Licensing system
In Fountain you choose between entities or tiers, each with levels and multipliers for each level.
Tier
Predefined packages (by you) e.g. organized by size (small/medium/large) or by plan (starter/pro/enterprise). Each tier has distinct features, limits, and pricing.

Entity
License tied to a specific measurable unit like users, devices, page views, or employees. Pricing scales directly with the quantity you use.

Level multiplier
Each tier or entity use the muliplier to calculate price. It’s the same across the website, but each font, font bundle, and variable font set it’s own price.
Examples
In this example we’re using tiers, and with a single font. For each tier (and entity) you can choose what file type each level grants access to.

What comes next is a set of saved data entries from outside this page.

Section CheckpointBlock.
Context (cp : list Z) (ofs : Z).
Context (Hlen : length cp = 4096%nat).
Context (Hofs : get_le32 cp ofs_cp_checksum_offset = Ok ofs).
Context (Hmin : CP_MIN_CHKSUM_OFFSET <= ofs <= CP_CHKSUM_OFFSET).

Lemma f2fs_checkpoint_chksum_eq :
  f2fs_checkpoint_chksum cp = Ok (crc_of F2FS_SUPER_MAGIC (cp_covered cp ofs)).
Proof.
  unfold f2fs_checkpoint_chksum, CP_MIN_CHKSUM_OFFSET, CP_CHKSUM_OFFSET, cp_covered in *.
  rewrite Hofs. unfold mbind, res_bind.
  assert (s32 ofs = ofs) as ->.
  { unfold s32, sgn. rewrite Z.mod_small by lia. by replace (ofs <? _) with true by lia. }
  rewrite f2fs_cal_crc32_eq by lia. change (Z.to_nat 0) with 0%nat. rewrite drop_0.
  destruct (Z.ltb_spec ofs 4092).
  - rewrite u32_id by (unfold is_u32; lia).
    rewrite f2fs_cal_crc32_eq by lia. rewrite crc_of_app. do 2 f_equal.
    rewrite take_ge by (rewrite length_drop; lia). f_equal. lia.
  - rewrite (drop_ge cp) by lia. by rewrite app_nil_r.
Qed.

Lemma verify_checksum_chksum_eq crc :
  get_le32 cp ofs = Ok crc ->
  verify_checksum_chksum cp =
    Ok (if crc_of F2FS_SUPER_MAGIC (cp_covered cp ofs) =? crc then 0 else -1).
Proof.
  intros Hcrc. unfold verify_checksum_chksum. rewrite Hofs. unfold mbind, res_bind.
  replace ((ofs <? CP_MIN_CHKSUM_OFFSET) || (CP_CHKSUM_OFFSET <? ofs)) with false by lia.
  by rewrite Hcrc, f2fs_checkpoint_chksum_eq.
Qed.
End CheckpointBlock.

Lemma cp_covered_splice cp ofs xs :
  0 <= ofs -> ofs + 4 <= Z.of_nat (length cp) -> length xs = 4%nat ->
  cp_covered (splice cp ofs xs) ofs = cp_covered cp ofs.
Proof.
  intros H0 Hl Hx. unfold cp_covered, splice. rewrite Hx.
  assert (length (take (Z.to_nat ofs) cp) = Z.to_nat ofs) as Ht by (rewrite length_take; lia).
  rewrite take_app_le, take_ge by lia. f_equal.
  rewrite app_assoc. rewrite drop_app_ge by (rewrite length_app; lia).
  rewrite length_app, Ht, Hx, Nat.sub_diag. done.
Qed.

(** Storing the checksum in the field for it makes it right. *)
Lemma chksum_stored cp ofs :
  length cp = 4096%nat -> bytes cp -> get_le32 cp ofs_cp_checksum_offset = Ok ofs ->
  CP_MIN_CHKSUM_OFFSET <= ofs <= CP_CHKSUM_OFFSET ->
  let crc := crc_of F2FS_SUPER_MAGIC (cp_covered cp ofs) in
  is_u32 crc /\ verify_checksum_chksum (splice cp ofs (le_bytes 4 crc)) = Ok 0.
Proof.
  intros Hlen Hb Hofs Hr crc. pose proof Hr as Hr'. unfold CP_MIN_CHKSUM_OFFSET, CP_CHKSUM_OFFSET in Hr'.
  assert (is_u32 crc) as Hcrc.
  { apply crc_of_range; [unfold is_u32, F2FS_SUPER_MAGIC; lia|].
    apply Forall_app. split; [by apply Forall_take|by apply Forall_drop]. }
  split; [done|]. rewrite (verify_checksum_chksum_eq _ ofs) with (crc := crc).
  - rewrite cp_covered_splice by (rewrite ?length_le_bytes; lia). by rewrite Z.eqb_refl.
  - by rewrite length_splice by (rewrite ?length_le_bytes; lia).
  - rewrite get_le_splice_ne; [done|..]; rewrite ?length_le_bytes; unfold ofs_cp_checksum_offset; lia.
  - done.
  - apply get_set_le; [lia..|exact Hcrc].
Qed.

(** The checksum of a checkpoint in memory is that of its first block. *)
Lemma f2fs_cal_crc32_take crc m l p len : 0 <= p -> 0 <= len -> p + len <= Z.of_nat m -> (m <= length l)%nat ->
  f2fs_cal_crc32 crc (take m l) p len = f2fs_cal_crc32 crc l p len.
Proof.
  intros. rewrite !f2fs_cal_crc32_eq by (rewrite ?length_take; lia). do 2 f_equal.
  rewrite !take_drop_commute, take_take. do 2 f_equal. lia.
Qed.

Lemma checkpoint_chksum_take cp ofs : (4096 <= length cp)%nat -> get_le32 cp ofs_cp_checksum_offset = Ok ofs ->
  CP_MIN_CHKSUM_OFFSET <= ofs <= CP_CHKSUM_OFFSET ->
  f2fs_checkpoint_chksum cp = Ok (crc_of F2FS_SUPER_MAGIC (cp_covered (take 4096 cp) ofs)).
Proof.
  intros Hl Hofs Hr. unfold ofs_cp_checksum_offset in Hofs.
  assert (get_le32 (take 4096 cp) 164 = Ok ofs) as Hofs' by (rewrite get_le_take by lia; exact Hofs).
  rewrite <- (f2fs_checkpoint_chksum_eq (take 4096 cp) ofs); [|rewrite length_take; lia|exact Hofs'|done].
  unfold f2fs_checkpoint_chksum, ofs_cp_checksum_offset. rewrite Hofs, Hofs', !res_bind_ret.
  unfold CP_MIN_CHKSUM_OFFSET, CP_CHKSUM_OFFSET in *.
  assert (s32 ofs = ofs) as ->.
  { unfold s32, sgn. rewrite Z.mod_small by lia. by replace (ofs <? _) with true by lia. }
  rewrite f2fs_cal_crc32_take by lia. unfold mbind, res_bind.
  destruct (f2fs_cal_crc32 F2FS_SUPER_MAGIC cp 0 ofs); try done. destruct (Z.ltb_spec ofs 4092); [|done].
  rewrite u32_id by (unfold is_u32; lia). rewrite f2fs_cal_crc32_take by lia. done.
Qed.
(** * The path and its inverse *)

Lemma dnode_ofs_low n :
  0 <= n < 5 + 2 * NIDS_PER_BLOCK -> n <> 3 -> n <> 4 + NIDS_PER_BLOCK -> dnode_ofs n = true.
Proof.
  intros Hn H3 H4. unfold dnode_ofs. destruct (Z.eqb_spec n 3); [lia|].
  destruct (Z.eqb_spec n (4 + NIDS_PER_BLOCK)); [lia|].
  destruct (Z.eqb_spec n (5 + 2 * NIDS_PER_BLOCK)); [lia|]. cbn [orb].
  by replace (6 + 2 * NIDS_PER_BLOCK <=? n) with false by lia.
Qed.

(** Below the double indirect node: number [r] of the group of its [o1]-th
    indirect node, which itself is number 0. *)
Lemma dnode_ofs_high n o1 r :
  n = 6 + NIDS_PER_BLOCK * 2 + o1 * (NIDS_PER_BLOCK + 1) + r ->
  0 <= o1 < NIDS_PER_BLOCK -> 0 <= r <= NIDS_PER_BLOCK -> dnode_ofs n = negb (r =? 0).
Proof.
  unfold dnode_ofs, NIDS_PER_BLOCK. intros -> Ho Hr.
  replace (_ =? 3) with false by lia. replace (_ =? 4 + 1018) with false by lia.
  replace (_ =? 5 + 2 * 1018) with false by lia. replace (6 + 2 * 1018 <=? _) with true by lia.
  cbn [orb]. rewrite u32_id by (unfold is_u32; lia).
  replace (6 + 1018 * 2 + o1 * (1018 + 1) + r - (6 + 2 * 1018)) with (r + o1 * (1018 + 1)) by lia.
  by rewrite Z.mod_add, Z.mod_small by lia.
Qed.

Definition last_of (l : list Z) : Z := List.last l 0.

Section Path.
Context (feature : Z) (node : list Z) (D B : Z).
Context (HD : addrs_per_inode feature node = Ok D) (HB : addrs_per_block node = Ok B).
Context (HDr : 0 <= D <= DEF_ADDRS_PER_INODE) (HBr : 0 < B <= DEF_ADDRS_PER_BLOCK).

(** The number of blocks a file can map. *)
Definition max_file_blocks : Z :=
  D + 2 * B + 2 * (B * NIDS_PER_BLOCK) + B * NIDS_PER_BLOCK * NIDS_PER_BLOCK.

| Tier | Base price | Multiplier | Price | Access |
|---|---|---|---|---|
| Small | €30 | 1 | €30 | static font |
| Medium | €30 | 1.8 | €54 | static font, static webfont |
| Large | €30 | 2.5 | €75 | static font, static webfont, variable font |
Entities work in a similar way, you can set up an unlimited number of them. The main distinction is that entities are grouped by a measurable unit (e.g., users, devices, page‑views), whereas tiers are pre‑built packages.
Important note
No version history license ID’s
If you need to change a license ID, you must also make sure to update every related purchase record; otherwise the system will become inconsistent, since old purchases will refer to license ID and allow users to download fonts based on this.
Keep original ID’s unless you’re sure you’ll apply the change. Plan migrations carefully to avoid breaking existing purchases.
License changes over time
Every purchase locks in the license exactly as it stood that day. Since a license is a legal document, that record matters. You can’t retroactively change terms a customer already agreed to.
Fountain handles this automatically: each purchase saves its own snapshot of the license, so you’re free to revise your terms whenever you like without affecting past sales. A customer who re-downloads five years from now gets the exact license that was in effect on their purchase date — no version tracking, no manual copies, nothing to maintain.